To get a sense of what this means for the future of healthcare in the United States, we sat down with Falguni Sen, Ph.D., professor of management systems at the Gabelli School, and head of Fordham’s Global Healthcare Innovation Management Center.
Full transcript below:
Patrick Verel: What do you make of the effort underway to repeal and replace the Affordable Care Act?
Falguni Sen: I was very gratified to hear our president-elect say that everyone’s going to be covered, there’s going to be insurance for health care for all, and that it’s going to be cheaper and better. How can one argue against that? What I’m concerned about is that in trying to do that, we may come up with a plan that is very expensive for some, for instance, those who had pre-existing conditions, and that your premiums based on this different what they call risk pools. We keep talking about the Affordable Care Act in terms of insurance access to people, but originally the Act was called Patient Protection and Affordable Care Act in order to bring in a patient-centeredness and an integrative approach to patient care. That’s already in place and I do not see any reason why that will change.
Patrick Verel: What would you say is the biggest risk to making changes to the law right now?

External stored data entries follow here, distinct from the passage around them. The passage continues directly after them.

(* ===== verification/Prelude.v ===== *)
(** * A verification of mini-redis-go

    mini-redis-go is a Redis-like server in Go: a RESP codec, a sharded
    in-memory store with typed values and times to live, a table of command
    handlers, an append-only log with compaction, pub/sub, and primary to
    replica streaming.  This library models its packages as executable Rocq
    definitions translated from the Go sources and proves what each package
    promises and what they achieve together.

    ** How the program works, and where each part is modelled

    A connection ([internal/server]) decodes a frame ([internal/protocol]),
    handles the commands that act on the connection itself (SUBSCRIBE,
    UNSUBSCRIBE, REPLICAOF, REPLCONF, QUIT), and passes the rest to [apply],
    which dispatches to a handler ([internal/cmd]) working on the store
    ([internal/db]).  A write that succeeded is appended to the log
    ([internal/persistence]) and queued for every replica
    ([internal/replication]) under one lock.  In the background the store is
    sampled for expired keys, the log is compacted to a snapshot when it has
    doubled, replicas are pinged, and two kinds of goroutines drain mailboxes
    and feeds to sockets.  On start the log is replayed through the same
    handlers.

    - [Prelude]: notations, tactics, hint databases and generic lemmas.
      [Lts]: labelled transition systems, runs with their visible traces,
      schedules, invariants and weak simulation, which the concurrent parts
      share.
    - [GoLib]: what the sources use of the Go language and library:
      wrap-around of int64, [strconv], [strings], [time], [hash/fnv], the
      float64 arithmetic, the allocator's length check, map iteration order.
    - [Protocol], [ProtocolFacts]: value.go, encoder.go, decoder.go.  A
      reader is the bytes to come and the error the stream ends with.
    - [PubSub]: db/pubsub.go.  Subscribers are pointers into a heap of
      bounded mailboxes.  [Bus]: the bus as an abstract specification, and
      the broker's refinement of it.
    - [Store], [Db]: db/entry.go, shard.go, db.go and the operations of
      expiry.go; one definition per method ([DB_Get], [DB_LPush], ...).
    - [Spec], [Refine]: the abstract store (a flat map with deadlines) and
      the refinement of all 25 operations.
    - [Expiry]: the sampling pass and the drain loop of db/expiry.go.
    - [History]: interleavings of operations and passes over time.
      [Concurrent]: goroutines that run operations one lock section at a
      time, interleaved with each other, the worker and the clock.
    - [Cmd], [CmdFacts], [CmdSpec], [CmdTypes], [CmdExpire]: all of
      internal/cmd; the handler of a command [X] is [cmd_X].
    - [Replay]: persistence/replay.go.  [Aof], [AofFacts]:
      persistence/aof.go over a model of inodes, directory entries and
      durable prefixes.
    - [Snapshot], [Compaction]: db/snapshot.go and persistence/rewrite.go.
      [LiveSnapshot]: the snapshot shard by shard, while clients read and
      the expiry worker runs.
    - [Replication]: replication/primary.go and replica.go.
    - [Server], [ServerFacts]: server/server.go (write path, recovery, ticks
      of the background goroutines), connection.go, pubsub.go,
      replication.go; the whole server as a transition relation ([acts],
      labelled by the goroutine that acts) over any number of connections.
    - [Locks]: the same goroutines at the grain of the locks of the bus and
      of the replica registry ([fstep]): each send of a PUBLISH or of a
      propagation under its read lock, each channel of SUBSCRIBE and
      UNSUBSCRIBE, and each section of a teardown (pubsub.go
      [unsubscribeAll], replication.go [removeReplica], [Remove] of
      primary.go) is a step of its own; every step of [acts] is one of its
      schedules.
    - [Wire]: [connState.write] and [writeRaw] of connection.go, one write
      into the connection's buffer at a time, under their mutex.
    - [Leaks]: what disconnected clients leave on the bus (nothing).
      [Delivery]: from PUBLISH to the connections of the subscribers, through
      any run of the server.
    - [Lifecycle]: [Serve] of server.go as a step relation on top of [acts]:
      the goroutines it starts, the closing of the listeners, the accept
      loops, the waits in order, and the deferred close of the log.
    - [Metrics]: internal/metrics over a Prometheus client given by its laws
      (a class), and the server instrumented with it.
    - [Main]: cmd/server/main.go over a model of paths and listeners, and the
      options of server.go.
    - [Feed]: the interface between the command layer and those that feed it
      commands, a class with [Dispatch] on the sharded store as its instance.
    - [WritePath]: [applyRecord] and [rewriteAOF] of server.go at the grain
      of their lock operations: any number of goroutines between the test for
      a log and replicas, [writeMu], the store sections of the command, the
      append, the propagation and the unlock, or between the lock, the copy of
      one shard after the other, the rewrite of the log and the unlock
      ([pstep]), against the server that serves one write or rewrite at a
      time ([sequential]).  [WritePathFacts]: the invariant that ties the two.
      [Progress], [Liveness]: mutual exclusion, the steps left to take, and
      infinite executions under fairness.  [CrashLog]: what the file of the
      log of that concurrent server holds when it is killed at any step, also
      inside a rewrite; [CrashPoints]: the keyspace a restart makes of it;
      [Streams]: what the replicas' feeds carry.
    - [Recovery], [Convergence]: crash recovery (with compactions) and
      replication end to end, proved against that interface.  [TornTail]:
      what becomes of a log that ends inside a frame.  [Deadlines]: recovery
      of logs that set times to live.

    ** State, effects, errors

    State is passed explicitly: a method on [*DB] maps a store to a store
    and a result.  An object several parties share (a subscriber's mailbox,
    a replica's feed, an open file) is a pointer into a heap.  A lock section
    is one atomic function (the clock readings inside it are one instant); an
    operation that takes a lock twice (GET of an expired key, DEL of several
    keys) is modelled by its sections, and [Concurrent] interleaves the
    sections of any number of goroutines.  Go
    errors are values; a panic is [Crash] or [None], and theorems say it does
    not happen.  Everything the outside decides is an argument: each reading
    of the clock, the iteration order of each map, the random shard, the
    outcome of each system call and socket write.

    ** What the theorems show

    - Codec: round trip, torn frames always reported as
      [io.ErrUnexpectedEOF], termination, re-encodability of what was
      decoded.
    - Store: every operation keeps the type invariant and refines the flat
      specification; any history with the expiry worker refines a
      specification without it, and so does any interleaving of the lock
      sections of concurrent clients; the worker terminates and is invisible;
      an operation ends after a bounded number of its own sections.
    - Bus: the broker refines an abstract bus (sets of subscribers, one
      first-in first-out queue each) for callers that keep its discipline, and
      in every state of the server it
      holds exactly what connected clients asked for; a published message is
      handed to exactly the subscribers the reply counts, in order, whatever
      the rest of the server does meanwhile.
    - Commands: dispatch never panics, refines the specification for every
      well-formed data command in any letter case, rejects malformed ones
      without effect, and commands outside [writeCommands] change nothing.
      WRONGTYPE is the reply exactly when the live value is of another type.
      Deadlines are honoured to the nanosecond and reported with half-up
      rounding.
    - Log: a killed process loses no acknowledged write, a graceful close
      nothing.  After a power loss the synced bytes are there and what follows
      them may be anything: a replay applies every synced write first, and
      finishes when what follows is a prefix of what was written (it may
      refuse other bytes).  Replay applies exactly the complete frames.  Compaction preserves the live keyspace, also when the
      snapshot is taken while clients read and keys expire; a failed one
      leaves the log alone, up to the rename; and whenever it is interrupted,
      by a kill or a power loss, the path names the old log or the whole new
      one.
    - Server: no interleaving of connections, background work and decoded
      requests, send by send and lock section by lock section, from a start on
      any log to the shutdown, panics, deadlocks on the locks of the bus and
      the registry or breaks an invariant (a frame on which the decoder panics
      is excluded, and exhibited); connections terminate; a connection's socket carries whole frames in
      lock order, whoever writes and wherever it fails.
    - Write path under concurrent clients: with a log, every interleaving of
      goroutines in [applyRecord] and [rewriteAOF] is a run of the server that
      serves the writes and rewrites the log one after the other; no reachable
      state is stuck, with or without a log, and what is in progress ends
      after a bounded number of steps; under a fair scheduler and a lock that
      starves nobody, every request is answered.
    - Life cycle: under fairness a cancelled [Serve] returns once its clients
      have left, it closes the log after everything else ended, and nothing
      changes a key or a file afterwards.  [main] opens all the listeners the
      flags ask for or none, and runs the server they describe.
    - Metrics: a scrape shows the connections, the exchanges on them, the log
      bytes, the keys and the replicas with their lag, and the number of series is bounded whatever clients send.
    - End to end: restart on the log of a killed server, compacted any number
      of times on the way, gives back its live keyspace, and a replica that
      drained its feed holds the primary's, both for workloads without
      relative times to live.  With times to live, and no deadline passing before the
      kill, a restart gives back every key, value and at least the time that
      was left.  Both hold with concurrent clients and log rewrites too, the
      kill at any step of any of them, and for a replay or a replica that
      takes its time, as long as no deadline is reached: the time it takes is
      lost, and a millisecond when the log was rewritten.  A replica,
      whatever its sessions meet, applies every complete write it was sent, in
      order.
      Whatever runs out, the file of a killed server whose log is not in error
      holds exactly the commands of the last rewrite that renamed its file
      and, if that rewrite reopened it, the writes recorded since, in the
      order they were committed, and a restart applies exactly these.
    - Limits the code has, proved as such: relative deadlines make replay
      diverge, the test in front of the write lock can miss a replica that
      connects meanwhile, appending after a torn tail makes a restart refuse
      the log or lose the write, a failed reopen
      after a rewrite loses later writes, a second REPLICAOF leaks a feed,
      an announced length can panic the decoder, 64-bit duration arithmetic
      wraps, an unknown command's name can split the reply, an idle client
      keeps a cancelled server from closing its log, and the clean-up at exit
      can remove the socket of a successor.

    ** Fuel

    Only loops driven by input use fuel.  [decode] runs [Decode] with one
    more unit than there are bytes left, since every recursive call consumes
    a byte ([Decode_enough_fuel]); [Replay], [handle] and the stream of a
    replica get one iteration per byte plus one; [drain] gets one pass per
    stored key plus one, since a pass that asks for another removed a key;
    a write into a connection's buffer gets one iteration per byte plus two.
    The theorems show these amounts suffice, so running out never happens.

    ** What is not modelled

    Memory exhaustion below the allocator's length limit; how one flush of
    the log splits into system calls (a failing one leaves some prefix); the
    durability of directory entries after a rename; the readings of the clock
    between the records of one rewrite, which takes one for all of them; the Unicode tables behind
    [strings.ToUpper] and [strings.Fields] on non-ASCII text (the class
    [GoUnicode], over which theorems quantify); data races inside a lock
    section; the interleaving of other clients between the shards [KeyCount]
    visits; log output.  In
    [WritePath] any goroutine may start a rewrite, where the code has one
    goroutine for them.  In [Locks] the write lock is left out, so more
    schedules are possible than the code has.  A request of the systems of
    goroutines is a decoded value; bytes are decoded in [handle].  Of
    the Prometheus client, the flag package, the HTTP server and signal
    delivery only what the code relies on is stated or taken as an input.
    Unix sockets are file system paths, not abstract names.  The tickers and
    delays only decide when a step happens, so their periods appear only
    where code compares with them.  The end-to-end theorems under concurrency
    that compare keyspaces assume that no time to live runs out meanwhile: when one does, a replay or
    a replica may differ, which [relative_ttl_replay_diverges] shows. *)

From Stdlib Require Export Strings.Byte Strings.String ZArith Lia.
From stdpp Require Export base list gmap fin_maps option numbers sorting.
Export ListNotations.
#[global] Open Scope Z_scope.
#[global] Open Scope list_scope.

Falguni Sen: I think the biggest change right now is the transition period. There are far too many uncertainties. Economic growth may get affected if people suddenly feel that their health care … They’re unsure about their coverage. The good part of it is that everyone now knows that even in a Republican controlled administration, the fact that people deserve health care has become part of the conversation.
Patrick Verel: So, what changes do you think need to be made to make the law work better?
Falguni Sen: I consider a failure in the insurance part of it is that the healthy adults who are uninsured did not go in and get insurance. What that has done is that it has made the pools much riskier, thereby creating a much higher than anticipated cost to the insurance carriers than what would have happened if the healthy adults had also got into the pool.
It might sound strange to say this, but I think the primary change that needs to be made is to figure out how to reduce the risk to the insurance carriers by making sure that healthier people get into the pool.